Collected data entries:
(* ===== verification/Sim.v ===== *)
(** * The Raft simulator

    [sim/sim.go], [sim/crash.go], [sim/invariants.go] and [sim/store.go]: the
    single-purpose simulator, with its own queue, trace and safety check.
    Result: it and the generic engine of [dst] over the cluster of
    [dst/raftcluster] run in lockstep, down to the trace, and their safety checks
    accept the same clusters. *)

From stdpp Require Import sorting.
From S2P Require Import Prelude Bytes Wal RaftTypes RaftNode RaftWal EventHeap Engine RaftCluster.

Module Sim.

(** ** sim/sim.go

    The maps [Nodes], [stores] and [disks] are kept in the record that holds them
    for [dst/raftcluster], and [stableStore] is its store, which [sim/store.go]
    repeats.  The simulator has no list of node numbers: it counts to the size of
    the map, and the list [ids] of that record plays no part. *)

Abbreviation Nodes := RaftCluster.Cluster.

Record scheduled := mkScheduled { at_ : Z; seq : Z; msg : Message }.

Definition nodeIds (c : Nodes) : list Z := RaftCluster.allIds (size (RaftCluster.nodes c)).

Section simulator.
Context {R : Type} (Intn Int63n : Z -> R -> Z * R) (sha256 : bytes -> bytes).
(** [apply] on a node whose messages were taken. *)
Lemma apply_runs s :
  node_inv (node s) -> n_outbound (node s) = [] ->
  runs (apply orders) (fun _ s' =>
    config s' = config s /\ stopped s' = stopped s /\ n_outbound (node s') = [] /\
    (exists n', n' = node s <| n_Applied := n_Commit (node s) |> /\ evolves (top (node s)) 0 n' (node s')) /\
    (n_Faulted (node s') = false -> n_Commit (node s') = n_Commit (node s) /\ n_Applied (node s') = n_Commit (node s)) /\
    machine s' = after (machine s) (filter (fun e => e_Kind e = EntryNormal)
      (entries (node s) (n_Applied (node s) + 1) (n_Commit (node s) - n_Applied (node s))))) s.
Proof.
  intros Hinv Hout. pose proof Hinv as (Hwf & Ht & Hst). unfold apply. apply wpx_bind.
  eapply onNode_runs; [by apply ApplyEntries_wp|]. intros es n1 [-> ->]. cbn [app].
  set (l := filter _ _). set (n1 := node s <| n_Applied := _ |>).
  assert (node_inv n1) as Hinv1.
  { split; [|done]. destruct Hwf as (H1 & H2 & H3 & H4). split_and!; try done. unfold wf_index, n1 in *. cbn. lia. }
  apply wpx_bind. eapply wpx_mono; [apply applyAll_runs|]. intros [] s2 E2. apply wpx_bind. unfold wpx at 1. cbn [get].
  cbn zeta. unfold core in E2. injection E2 as Ec En Em Es. cbn in Ec, En, Em, Es. fold n1 in En.
  assert (evolves (top (node s)) 0 n1 n1) as Hself.
  { apply (evolves_refl n1); [apply Hinv1|apply Hinv1]. }
  destruct (negb _ && _).
  2: { unfold wpx. cbn. rewrite En. split_and!; try done. by exists n1. }
  destruct (orders (machine s2)) as [keys clients]. apply wpx_bind.
  eapply onNode_runs; [rewrite En; by apply Compact_wp|]. intros ok n' [Hev Hok]. unfold wpx. cbn.
  split; [done|]. split; [done|]. assert (n_outbound n' = []) as Hout'.
  { destruct (n_Faulted n') eqn:Hf; [by apply (ev_fault _ _ _ _ Hev Hf)|].
    destruct (ev_sent _ _ _ _ Hev Hf) as (_ & ms & E & Hlen & _). rewrite E. cbn. rewrite Hout.
    destruct ms; [done|unfold len in Hlen; cbn in Hlen; lia]. }
  split; [done|]. split; [by exists n1|]. split; [|done]. intros Hf. destruct ok; [|by destruct Hok as [->|?]; [|congruence]].
  by destruct Hok as (_ & st & ->).
Qed.

Definition inputOk n (i : input) : Prop :=
  match i with InMessage m => msg_ok n m /\ m_Term m < maxu64 | _ => True end.

Lemma input_runs i s :
  node_inv (node s) -> n_outbound (node s) = [] -> top (node s) < maxu64 -> n_Term (node s) < maxu64 ->
  inputOk (node s) i ->
  runs (receive i)
    (fun _ s' => (exists b k, evolves b k (node s) (node s')) /\ config s' = config s /\ machine s' = machine s /\
                 stopped s' = stopped s /\ (~ isInstall i -> n_Applied (node s') = n_Applied (node s))) s.
Proof.
  intros Hinv Hout Ht Htm Hi.
  assert (forall k, k <= outboundCapacity -> room (node s) k) as Hroom.
  { intros k Hk. unfold room. by rewrite Hout. }
  destruct i as [m|r|]; cbn [receive isInstall].
  - destruct Hi. assert (wp (RaftNode.Step m) (fun _ n' => exists b k, evolves b k (node s) n') (node s)) as Hwp.
    { eapply wp_mono; [apply Step_wp; [done..|by apply Hroom]|]. intros [] n Hev. by eexists _, _. }
    destruct (Z.eq_dec (m_Type m) MsgInstallSnapshot) as [E|E].
    + eapply onNode_runs; [exact Hwp|]. intros [] n Hev. by split_and!.
    + eapply onNode_steady; [exact Hwp|by apply Step_steady|]. intros [] n Hev Ha. by split_and!.
  - eapply wpx_mono; [apply handleRequest_runs; [done..|by apply Hroom]|].
    intros [] s' (Hev & H1 & H2 & H3 & H4). split; [by eexists _, _|done].
  - eapply onNode_steady; [apply Tick_wp; [done..|by apply Hroom]|apply Tick_steady|].
    intros [] n Hev Ha. split_and!; try done. by eexists _, _.
Qed.
(** * ShadowNode: copy-on-write children, sealing and ancestor paths

    A shallow embedding of [ABI34_0_0ShadowNode.cpp].  Objects live in
    typed stores indexed by addresses, so that identity ([==] on shared
    pointers, [this == &other]) is equality of addresses and aliasing of
    a children list between a node and its clones is visible. *)

From stdpp Require Import gmap list fin_maps.

(** ** Data model *)

(** Addresses of heap objects; a non-null shared pointer is an address,
    a nullable one is an [option addr]. *)
Abbreviation addr := positive.

(** [ShadowNodeFragment]: [tag] and [rootTag] are integers (absent when
    zero, which is what [?:] tests), the others are nullable shared
    pointers. *)
Record ShadowNodeFragment := mkFragment {
  tag : Z;
  rootTag : Z;
  props : option addr;
  eventEmitter : option addr;
  children : option addr;
  localData : option addr
}.

(** The fields of a [ShadowNode].  [sealed_] is the flag inherited from
    [Sealable].  [props_] and [children_] are never null: both
    constructors assert it, so they are plain addresses here.

    Modelled from the spec: the header declaring [tag_], [rootTag_] and
    [revision_] is not part of the sources; the spec describes numeric
    identities and a generation counter, taken here as integers. *)
Record ShadowNode := mkNode {
  sealed_ : bool;
  tag_ : Z;
  rootTag_ : Z;
  props_ : addr;
  eventEmitter_ : option addr;
  children_ : addr;
  localData_ : option addr;
  cloneFunction_ : option positive;
  childrenAreShared_ : bool;
  revision_ : Z
}.
(** * pagertally: the hour-classification calendar (pkg/calendar/calendar.go)

    A shallow embedding of the calendar package: Go's [time.Time] values, the
    RFC3339 keys of the hour tag table, the two classification passes and the
    tag lookup, followed by the properties of the specification that concern
    them. *)

From Stdlib Require Import ZArith Lia List String Ascii Bool.
From stdpp Require Import base option list strings gmap.

Local Open Scope string_scope.
Local Open Scope Z_scope.

(** ** The [time] package of the Go standard library *)

Module GoTime.

(** A [time.Location] is a zone table: the offset (seconds east of UTC) in
    force before the first transition, then the transitions in increasing
    order of their instant, each with the offset that starts there. *)
Record Location := mkLocation {
  locName : string;
  locZone0 : Z;
  locTx : list (Z * Z)
}.

Definition UTC : Location := mkLocation "UTC" 0 [].

Definition FixedZone (name : string) (offset : Z) : Location :=
  mkLocation name offset [].

(** [alpha] and [omega] of zoneinfo.go: the ends of time. *)
Definition alpha : Z := - 2 ^ 63.
Definition omega : Z := 2 ^ 63 - 1.

(** [lookupTx off start tx sec]: the zone in force at [sec], as
    (offset, start, end) of the period that holds [sec]. *)
Fixpoint lookupTx (off start : Z) (tx : list (Z * Z)) (sec : Z) : Z * Z * Z :=
  match tx with
  | [] => (off, start, omega)
  | (w, o) :: rest =>
      if sec <? w then (off, start, w) else lookupTx o w rest sec
  end.

Definition zoneLookup (l : Location) (sec : Z) : Z * Z * Z :=
  lookupTx (locZone0 l) alpha (locTx l) sec.

Definition offsetAt (l : Location) (sec : Z) : Z := (zoneLookup l sec).1.1.

(** A [time.Duration] is a count of nanoseconds. *)
Definition Duration := Z.
Definition Nanosecond : Duration := 1.
Definition Second : Duration := 1000000000.
Definition Minute : Duration := 60 * Second.
Definition Hour : Duration := 60 * Minute.

(** A [time.Time]: an instant (nanoseconds since the Unix epoch) presented
    in a location. *)
Record Time := mkTime {
  unixNano : Z;
  tLoc : Location
}.

Definition Unix (t : Time) : Z := unixNano t / Second.

Definition Add (t : Time) (d : Duration) : Time :=
  mkTime (unixNano t + d) (tLoc t).

Definition In (t : Time) (l : Location) : Time := mkTime (unixNano t) l.

Definition After (t u : Time) : bool := unixNano u <? unixNano t.
Definition Before (t u : Time) : bool := unixNano t <? unixNano u.

(** [t.Zone()]: the offset in force at [t] in its own location. *)
Definition Zone (t : Time) : Z := offsetAt (tLoc t) (Unix t).

(** Seconds of the wall clock of [t], counted from 1970-01-01 00:00:00 of
    that wall clock. *)
Definition localSec (t : Time) : Z := Unix t + Zone t.

Definition secondsPerDay : Z := 86400.

(** Proleptic Gregorian calendar: the civil date of a day number (days
    since 1970-01-01) and back. *)
Definition civilOfDoe (doe : Z) : Z * Z * Z :=
  let yoe := (doe - doe / 1460 + doe / 36524 - doe / 146096) / 365 in
  let doy := doe - (365 * yoe + yoe / 4 - yoe / 100) in
  let mp := (5 * doy + 2) / 153 in
  let d := doy - (153 * mp + 2) / 5 + 1 in
  let m := if mp <? 10 then mp + 3 else mp - 9 in
  (yoe, m, d).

- Exercise -
For the data above, give the number of lines in which the word "package" appears, and nothing more.

- Response to the exercise -
2